TLDR: I found out my boyfriend has a burping fetish. He doesn’t know that I can burp but I can, and I want to bring it up to him but I’m unsure because he said that he doesn’t want to talk about it ever again. He watches a lot of burp content online which bothers me, especially because I would literally burp for him whenever he wanted.
P.S. I am so bad with words so this probably all came out super awkward sounding but thank you so much to anyone who has advice
I say just burp more naturally around him. It doesn’t need to be in a sexual context but it’s kinda showing him that you are comfortable with it. Obv respect his boundaries if he tells u he doesn’t like it, but that probably won’t be the case. But it is a normal bodily function so maybe just stop suppressing them around him and see what happens
discovered what he was watching online and he blurted it out, but he also told me that he doesn’t want to ever talk about it again. I told him that I didn’t think it was weird at all but he was definitely embarrassed and told me that he wants to basically get rid of the fetish instead of indulging it.
People unfortunately feel a lot of shame about sexuality. It sounds like he would like to involve you in it, but feels too embarrassed. Maybe you’re the first person he’s ever told and he’s not sure how people in real life are going to react.
Try to tell him that you’re fine with it. That you don’t think less of him and aren’t going to tell anyone, and that it’s not a fetish that hurts anyone so he shouldn’t feel ashamed.
I would say to wait a little and analyze his behavior through the next days. Let this “embarrassing” memory he went through fade away with some time, after that you can try and talk to him about it in the most natural way possible. And if he doesn’t talk to you at all even after that, maybe a therapist would be better to talk to him about this. People have their time, and some can be really slow. Just don’t force things, if he is ashamed of the fetish and embarrassed of what you saw, forcing things up can make things more uncomfortable. Of course you can just be bold and talk to him right now or when you are free, but depending on the person he is, he can react in a good, neutral or bad way, so that’s up to you.
(That’s just my opinion. I’m not a therapist or have a psychology degree)
We all want to be “normal” and fulfill the expectations of others. When a bizarre fetish pops up in our minds, it’s hard to reconcile that with your expectations of what “normal” is. The worst thing about having this fetish is knowing you will make demands of the person who chooses to be intimate with you. There is always that craving, and it seems to get twice as aggressive the more I have attempted to suppress it.
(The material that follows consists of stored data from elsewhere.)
Lemma CursorPositionCallback_locks x y now :
  under_read_lock (CursorPositionCallback x y now).
Proof.
  intros m Hw. open_unlocked m Hw.
  unfold CursorPositionCallback, store_last, store_props, load_props, RLock, RUnlock.
  mrun. cbn.
  destruct (CursorGrabbed _); cbn.
  - match goal with |- context [if ?b then _ else _] => destruct b end; cbn.
    + do 2 eexists. split_and!; [reflexivity | reflexivity | reflexivity | repeat constructor].
    + publish_last. exists m. eexists. split_and!;
        [ reflexivity | rewrite Hwin; reflexivity
        | rewrite Ha; cbn; reflexivity | repeat constructor ].
  - publish_last. exists m. eexists. split_and!;
      [ reflexivity | rewrite Hwin; reflexivity
      | rewrite Ha; cbn; rewrite <- ?app_assoc; reflexivity | repeat constructor ].
Qed.

(** ** Cursor motion while the cursor is grabbed *)

(** With the baseline at the sentinel, the callback records the sample
    and publishes nothing. *)
Lemma CursorPositionCallback_first x y now m :
  writer (mu (win m)) = false ->
  CursorGrabbed (props (win m)) = true ->
  lastCursorX (win m) = Inf_neg -> lastCursorY (win m) = Inf_neg ->
  exists m', CursorPositionCallback x y now m = Done tt m'
    /\ win m' = set_lastCursor x y (win m)
    /\ chans m' = chans m /\ calls m' = calls m.
Proof.
  intros Hw Hg Hx Hy. open_unlocked m Hw. cbn in Hg, Hx, Hy. subst.
  unfold CursorPositionCallback, load_props, RLock, RUnlock. mrun. cbn.
  rewrite Hg. cbn.
  eexists. split_and!; reflexivity.
Qed.
(** X6. The insertions keep the invariant of the queue: after a successful
    [q_insert_head] or [q_insert_tail] of a string shorter than [INT_MAX]
    into a queue whose elements own their strings, the nodes still form a
    queue, with the new element first, respectively last; every element,
    the new one included, owns its string; the new element holds the
    inserted string and the other elements hold the strings they held. *)
Theorem q_insert_keeps_owned h pl head s l b n e v :
  queue h head l → owns h l →
  chars h s = Some b → nul_index b = Some n → Z.of_nat n < INT_MAX →
  alloc_gives h pl e → alloc_gives (<[e := junk_element]> h) (tail pl) v →
  (∃ h', q_insert_head head s (State h pl) = Ok (true, State h' (tail (tail pl))) ∧
         queue h' head (e :: l) ∧ owns h' (e :: l) ∧
         str_at h' e = Some (c_str b) ∧
         ∀ a, a ∈ l → str_at h' a = str_at h a) ∧
  (∃ h', q_insert_tail head s (State h pl) = Ok (true, State h' (tail (tail pl))) ∧
         queue h' head (l ++ [e]) ∧ owns h' (l ++ [e]) ∧
         str_at h' e = Some (c_str b) ∧
         ∀ a, a ∈ l → str_at h' a = str_at h a).
Proof.
  intros Hq Hown Hs Hn Hlen He Hv. pose proof Hq as [Hring _]. split.
  - destruct (insert_owned q_insert_head (λ l e, e :: l) (λ _ _, reflexivity _)
                h pl head s l b e v) as (h' & ? & ? & ? & ? & ? & _); [|done..|].
    + by apply (q_insert_head_in_range h pl head s l b n).
    + by exists h'.
  - destruct (insert_owned q_insert_tail (λ l e, l ++ [e])
                (λ l e, symmetry (Permutation_cons_append l e))
                h pl head s l b e v) as (h' & ? & ? & ? & ? & ? & _); [|done..|].
    + by apply (q_insert_tail_in_range h pl head s l b n).
    + by exists h'.
Qed.
(** [add_edge] on an owned dictionary: it succeeds, leaves every object
    below [base] alone, keeps the dictionary owned, and acts on its
    contents as appending does. *)
Lemma heap_add_edge_spec base (s : store) (gT : Graph) t k :
  owned base s (graph gT) ->
  ∃ s1, add_edge s gT t k = Some s1 ∧
        preserved base s s1 ∧ owned base s1 (graph gT) ∧
        contents s1 (graph gT) = append_at (contents s (graph gT)) t k.
Proof.
  intros Hown. pose proof (heap_owned_lt _ _ _ Hown) as [Hbase Hd].
  destruct Hown as (_ & entries & Hs & Hnd & Hall).
  unfold add_edge, getitem. rewrite Hs.
  destruct (dict_find entries t) as [a|] eqn:Hfind; simpl.
  - pose proof (heap_dict_find_Some _ _ _ Hfind) as Hin.
    rewrite Forall_forall in Hall.
    destruct (Hall _ Hin) as (Ha & l & Hl). simpl in *.
    unfold append. rewrite Hl.
    assert (a ≠ graph gT) as Hne by (intros ->; congruence).
    eexists. split; [done|]. split; [|split].
    + intros a' Ha'. apply list_lookup_insert_ne. lia.
    + split; [done|]. exists entries.
      rewrite list_lookup_insert_ne by done. split; [done|]. split; [done|].
      apply Forall_forall. intros e He. destruct (Hall e He) as (? & l' & Hl').
      split; [done|]. destruct (decide (a = e.2)) as [<-|Hne'].
      * rewrite list_lookup_insert_eq by (by eapply lookup_lt_Some). by eexists.
      * rewrite list_lookup_insert_ne by done. by eexists.
    + unfold contents, entries_at.
      rewrite list_lookup_insert_ne by done. rewrite Hs.
      by apply heap_contents_append.
  - unfold append.
    rewrite list_lookup_insert_ne by lia.
    rewrite lookup_app_r by lia. rewrite Nat.sub_diag. simpl.
    eexists. split; [done|].
    assert (∀ e, e ∈ entries -> e.2 < length s ∧ e.2 ≠ graph gT) as Hlt.
    { intros e He. rewrite Forall_forall in Hall.
      destruct (Hall e He) as (_ & l & Hl).
      split; [by eapply lookup_lt_Some|]. intros Heq. congruence. }
    split; [|split].
    + intros a' Ha'. rewrite !list_lookup_insert_ne by lia.
      apply lookup_app_l. lia.
    + split; [done|]. exists (entries ++ [(t, length s)]).
      rewrite list_lookup_insert_ne by lia.
      rewrite list_lookup_insert_eq by (rewrite length_app; simpl; lia).
      split; [done|]. split.
      * rewrite fmap_app. apply NoDup_app. split; [done|].
        split; [|apply NoDup_singleton].
        intros a' Ha' Heq. apply list_elem_of_singleton in Heq. simpl in Heq.
        apply list_elem_of_fmap in Ha' as (e & -> & He).
        apply Hlt in He as [He _]. lia.
      * apply Forall_app. split.
        -- apply Forall_forall. intros e He. rewrite Forall_forall in Hall.
           destruct (Hall e He) as (? & l & Hl). split; [done|]. exists l.
           destruct (Hlt e He) as [? ?].
           rewrite !list_lookup_insert_ne by (done || lia).
           rewrite lookup_app_l by lia. done.
        -- apply Forall_singleton. simpl. split; [lia|]. eexists.
           apply list_lookup_insert_eq.
           rewrite length_insert, length_app. simpl. lia.
    + unfold contents, entries_at.
      rewrite list_lookup_insert_ne by lia.
      rewrite list_lookup_insert_eq by (rewrite length_app; simpl; lia).
      rewrite Hs, fmap_app. simpl.
      rewrite heap_items_at_insert
        by (rewrite length_insert, length_app; simpl; lia).
      rewrite heap_append_at_fresh.
      * f_equal. apply heap_contents_unchanged. intros e He.
        destruct (Hlt e He) as [? ?].
        rewrite !heap_items_at_insert_ne by (done || lia).
        by apply heap_items_at_app.
      * unfold keys. rewrite <- list_fmap_compose.
        by apply heap_dict_find_None.
Qed.
Lemma heap_preserved_trans base (s1 s2 s3 : store) :
  preserved base s1 s2 -> preserved base s2 s3 -> preserved base s1 s3.
Proof. intros H12 H23 a Ha. by rewrite H23, H12. Qed.

Lemma heap_drop_cons (l : list nat) i x rest :
  drop i l = x :: rest -> l !! i = Some x ∧ drop (S i) l = rest.
Proof.
  intros Hdrop.
  assert (l !! i = Some x) as Hi.
  { rewrite <- (Nat.add_0_r i), <- lookup_drop, Hdrop. done. }
  split; [done|]. rewrite (drop_S _ _ _ Hi) in Hdrop. by simplify_eq.
Qed.

Lemma heap_drop_cons_entries (l : list (nat * nat)) i x rest :
  drop i l = x :: rest -> l !! i = Some x ∧ drop (S i) l = rest.
Proof.
  intros Hdrop.
  assert (l !! i = Some x) as Hi.
  { rewrite <- (Nat.add_0_r i), <- lookup_drop, Hdrop. done. }
  split; [done|]. rewrite (drop_S _ _ _ Hi) in Hdrop. by simplify_eq.
Qed.

(** The inner loop over a list that lies below [base]. *)
Lemma heap_for_list_spec base (gT : Graph) k a (l : list nat) :
  ∀ rest fuel i (s : store),
  a < base -> s !! a = Some (OList l) -> drop i l = rest ->
  length rest < fuel -> owned base s (graph gT) ->
  ∃ s1, for_list fuel (fun t s => add_edge s gT t k) a i s = Some s1 ∧
        preserved base s s1 ∧ owned base s1 (graph gT) ∧
        contents s1 (graph gT) =
          reversed_into (contents s (graph gT)) ((fun t => (k, t)) <$> rest).
Proof.
  induction rest as [|x rest IH]; intros fuel i s Ha Hl Hdrop Hfuel Hown;
    (destruct fuel as [|fuel]; [simpl in Hfuel; lia|]); simpl.
  - rewrite Hl. rewrite lookup_ge_None_2.
    + exists s. split; [done|]. split; [by intros ? ?|]. by split.
    + pose proof (length_drop l i) as Hlen. rewrite Hdrop in Hlen.
      simpl in Hlen. lia.
  - rewrite Hl. apply heap_drop_cons in Hdrop as [Hi Hdrop]. rewrite Hi.
    simpl.
    destruct (heap_add_edge_spec base s gT x k Hown)
      as (s1 & Hadd & Hpres & Hown1 & Hcont).
    rewrite Hadd. simpl.
    destruct (IH fuel (S i) s1) as (s2 & Hrun & Hpres2 & Hown2 & Hcont2);
      auto.
    { by rewrite Hpres. }
    { simpl in Hfuel. lia. }
    exists s2. split; [done|]. split; [by eapply heap_preserved_trans|].
    split; [done|]. rewrite Hcont2, Hcont. done.
Qed.

Lemma heap_adj_contents (s : store) d (entries : list (nat * nat)) k a :
  s !! d = Some (ODict entries) -> dict_find entries k = Some a ->
  adj (contents s d) k = items_at s a.
Proof.
  intros Hd. unfold contents, entries_at, adj. rewrite Hd. clear Hd.
  induction entries as [|[k0 a0] entries IH]; simpl; [done|].
  case_decide; subst; [by intros [= ->]|]. apply IH.
Qed.

(** The outer loop over the keys of a dictionary that lies, with its
    lists, below [base]; [s0] is the store when the loop started. *)
Lemma heap_for_keys_spec base fuel (self gT : Graph) (s0 : store)
    (entries : list (nat * nat)) :
  graph self < base -> s0 !! graph self = Some (ODict entries) ->
  (∀ e, e ∈ entries ->
     e.2 < base ∧ ∃ l, s0 !! e.2 = Some (OList l) ∧ length l < fuel) ->
  ∀ rest fuel' i (s : store),
  preserved base s0 s -> drop i entries = rest ->
  length rest < fuel' -> owned base s (graph gT) ->
  ∃ s1, for_keys fuel'
          (fun from_airport s =>
             '(a, s1) ← getitem s (graph self) from_airport;
             for_list fuel
               (fun to_airport s => add_edge s gT to_airport from_airport)
               a 0 s1)
          (graph self) (length entries) i s = Some s1 ∧
        preserved base s0 s1 ∧ owned base s1 (graph gT) ∧
        contents s1 (graph gT) =
          reversed_into (contents s (graph gT))
            (rest.*1 ≫= fun k =>
               (fun t => (k, t)) <$> adj (contents s0 (graph self)) k).
Proof.
  intros Hd Hs0 Hlists.
  induction rest as [|[k ai] rest IH]; intros fuel' i s Hpres Hdrop Hfuel Hown;
    (destruct fuel' as [|fuel']; [simpl in Hfuel; lia|]); simpl.
  - rewrite (Hpres _ Hd), Hs0. rewrite decide_True by done.
    rewrite lookup_ge_None_2.
    + exists s. split; [done|]. split; [done|]. by split.
    + pose proof (length_drop entries i) as Hlen. rewrite Hdrop in Hlen.
      simpl in Hlen. lia.
  - rewrite (Hpres _ Hd), Hs0. rewrite decide_True by done.
    apply heap_drop_cons_entries in Hdrop as [Hi Hdrop]. rewrite Hi.
    destruct (heap_dict_find_lookup _ _ _ _ Hi) as [a Hfind].
    assert (getitem s (graph self) k = Some (a, s)) as ->.
    { unfold getitem. by rewrite (Hpres _ Hd), Hs0, Hfind. }
    simpl.
    destruct (Hlists (k, a)) as (Ha & l & Hl & Hlen);
      [by apply heap_dict_find_Some|]. simpl in *.
    destruct (heap_for_list_spec base gT k a l l fuel 0 s)
      as (s1 & Hrun1 & Hpres1 & Hown1 & Hcont1); auto.
    { by rewrite (Hpres _ Ha). }
    rewrite Hrun1. simpl.
    destruct (IH fuel' (S i) s1) as (s2 & Hrun2 & Hpres2 & Hown2 & Hcont2);
      auto.
    { by eapply heap_preserved_trans. }
    { lia. }
    exists s2. split; [done|]. split; [done|]. split; [done|].
    rewrite reversed_into_app, Hcont2, Hcont1.
    rewrite (heap_adj_contents s0 _ entries k a) by done.
    unfold items_at. by rewrite Hl.
Qed.
End heap.

(** ** Multiplicity of the transposed edges *)

Lemma count_of_app x l1 l2 : count_of x (l1 ++ l2) = count_of x l1 + count_of x l2.
Proof. unfold count_of. by rewrite filter_app, length_app. Qed.

Lemma count_of_const_fmap u k (l : list nat) :
  count_of u ((fun _ => k) <$> l) = if decide (k = u) then length l else 0.
Proof.
  unfold count_of. destruct (decide (k = u)) as [->|Hne].
  - rewrite filter_all; [apply length_fmap|].
    intros y Hy. by apply list_elem_of_fmap in Hy as (? & -> & _).
  - induction l as [|x l IH]; [done|].
    by rewrite fmap_cons, filter_cons_False.
Qed.

Lemma count_of_sources g ks u v :
  NoDup ks ->
  count_of u (ks ≫= fun k => (fun _ => k) <$> filter (fun t => t = v) (adj g k)) =
  if decide (u ∈ ks) then count_of v (adj g u) else 0.
Proof.
  induction ks as [|k ks IH]; intros Hnd.
  - by rewrite decide_False by apply not_elem_of_nil.
  - apply NoDup_cons in Hnd as [Hk Hnd].
    rewrite bind_cons, count_of_app, count_of_const_fmap, IH by done.
    destruct (decide (k = u)) as [->|Hne].
    + rewrite decide_False by done. rewrite decide_True by (by left).
      unfold count_of. lia.
    + destruct (decide (u ∈ ks)) as [Hu|Hu].
      * by rewrite decide_True by (by right).
      * rewrite decide_False; [done|]. rewrite not_elem_of_cons. naive_solver.
Qed.

(** Over a dictionary (unique keys), the transposed graph lists [u] under
    [v] as many times as the graph lists [v] under [u]. *)
Lemma count_adj_transpose self u v :
  NoDup (keys (graph self)) ->
  count_of u (adj (graph (_transpose_graph self)) v) =
  count_of v (adj (graph self) u).
Proof.
  intros Hnd. rewrite graph_transpose, adj_reversed_into. unfold edge_list.
  rewrite edge_sources. unfold adj at 1. simpl.
  rewrite count_of_sources by done. case_decide as Hu; [done|].
  apply lookup_key_None in Hu. unfold adj. by rewrite Hu.
Qed.
Lemma simulate_waits_spec (waits : list Q) :
  simulate_waits predict sort_values strategy hall stop feats
                 demand_by_cluster_floor start_time end_time
                 seconds_per_floor door_time = Ok (Some waits) ->
  waits <> []
  /\ List.length waits
     = List.length (window sort_values start_time end_time (hall_rows hall))
  /\ ((0 <= seconds_per_floor)%Q -> forall x, In x waits -> (0 <= x)%Q).
Proof.
  unfold simulate_waits.
  destruct (pick_col _ _ _) as [c|e]; cbn [bind]; [|discriminate].
  destruct (existsb _ _); [|discriminate].
  destruct (window _ _ _ _) as [|c0 hs]; [discriminate|].
  destruct (infer_initial_positions _ _ _) as [pos|e]; cbn [bind]; [|discriminate].
  destruct (demand_lookup_columns _) as [[]|e]; cbn [bind]; [|discriminate].
  destruct (feats_index_columns _) as [[]|e]; cbn [bind]; [|discriminate].
  destruct (run_calls _ _ _ _ _ _ _ _ _ _ _) as [ws|e] eqn:Er; cbn [bind];
    [|discriminate].
  intro H. injection H as <-.
  apply run_calls_waits in Er; [|discriminate].
  destruct Er as [Hl Hp]. split; [|split; assumption].
  intro E. subst ws. discriminate.
Qed.

Lemma simulate_waits_none :
  simulate_waits predict sort_values strategy hall stop feats
                 demand_by_cluster_floor start_time end_time
                 seconds_per_floor door_time = Ok None ->
  window sort_values start_time end_time (hall_rows hall) = [].
Proof.
  unfold simulate_waits.
  destruct (pick_col _ _ _) as [c|e]; cbn [bind]; [|discriminate].
  destruct (existsb _ _); [|discriminate].
  destruct (window _ _ _ _) as [|c0 hs]; [reflexivity|].
  destruct (infer_initial_positions _ _ _) as [pos|e]; cbn [bind]; [|discriminate].
  destruct (demand_lookup_columns _) as [[]|e]; cbn [bind]; [|discriminate].
  destruct (feats_index_columns _) as [[]|e]; cbn [bind]; [|discriminate].
  destruct (run_calls _ _ _ _ _ _ _ _ _ _ _) as [ws|e]; cbn [bind]; discriminate.
Qed.

Lemma apply_parking_policy_static_ok (hall_sim : list HallCall) (t : Q)
      (elevators : list ElevatorState) :
  strategy <> "dynamic"%string ->
  exists elevators',
    apply_parking_policy predict sort_values strategy feats demand_by_cluster_floor
                         seconds_per_floor hall_sim t elevators = Ok elevators'.
Proof.
  intro Hd. apply String.eqb_neq in Hd. unfold apply_parking_policy.
  destruct (filter _ _); [eauto|].
  destruct (String.eqb strategy "last_stop"); [eauto|].
  destruct (String.eqb strategy "lobby"); [eauto|].
  rewrite Hd. eauto.
Qed.

Lemma run_decisions_static_ok (hall_sim : list HallCall) (call_time : Q)
      (pending : list Q) :
  strategy <> "dynamic"%string ->
  forall elevators,
  exists pending' elevators',
    run_decisions predict sort_values strategy feats demand_by_cluster_floor
                  seconds_per_floor hall_sim call_time pending elevators
    = Ok (pending', elevators').
Proof.
  intro Hd. induction pending as [|d pending IH]; intro els; cbn [run_decisions].
  - eauto.
  - destruct (Qleb d call_time); [|eauto].
    destruct (apply_parking_policy_static_ok hall_sim d els Hd) as [els1 E].
    rewrite E. cbn [bind]. apply IH.
Qed.

Lemma run_calls_static_ok (hall_sim : list HallCall) :
  strategy <> "dynamic"%string ->
  forall todo pending elevators,
    elevators <> [] ->
    exists waits,
      run_calls predict sort_values strategy feats demand_by_cluster_floor
                seconds_per_floor door_time hall_sim todo pending elevators = Ok waits.
Proof.
  intro Hd. induction todo as [|r todo IH]; intros pending els Hne; cbn [run_calls].
  - eauto.
  - destruct (run_decisions_static_ok hall_sim (Time r) pending Hd els)
      as [p [els1 Ed]].
    rewrite Ed. cbn [bind fst snd].
    pose proof (run_decisions_length _ _ _ _ _ _ Ed) as Hl1.
    assert (Hne1 : els1 <> []).
    { intro E. subst els1. destruct els; [congruence | discriminate]. }
    destruct (serve_call_ok r els1 Hne1) as [w [e [els2 [Es [Hl2 _]]]]].
    rewrite Es. cbn [bind fst snd].
    assert (Hne2 : els2 <> []).
    { intro E. subst els2. destruct els1; [congruence | discriminate]. }
    destruct (IH p els2 Hne2) as [ws Ew]. rewrite Ew. cbn [bind]. eauto.
Qed.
I may be wrong, but he probably doesn’t want to bring it into the relationship, because he believes it will be foreign and somewhat disturbing to you. Communication is the key, and he will eventually come around to the point that he wants to talk about it. If he is like me, this link will be sort of like pornography…something he masturbates to when alone just to get the cravings to stop so he can resume his “normal” activities with you.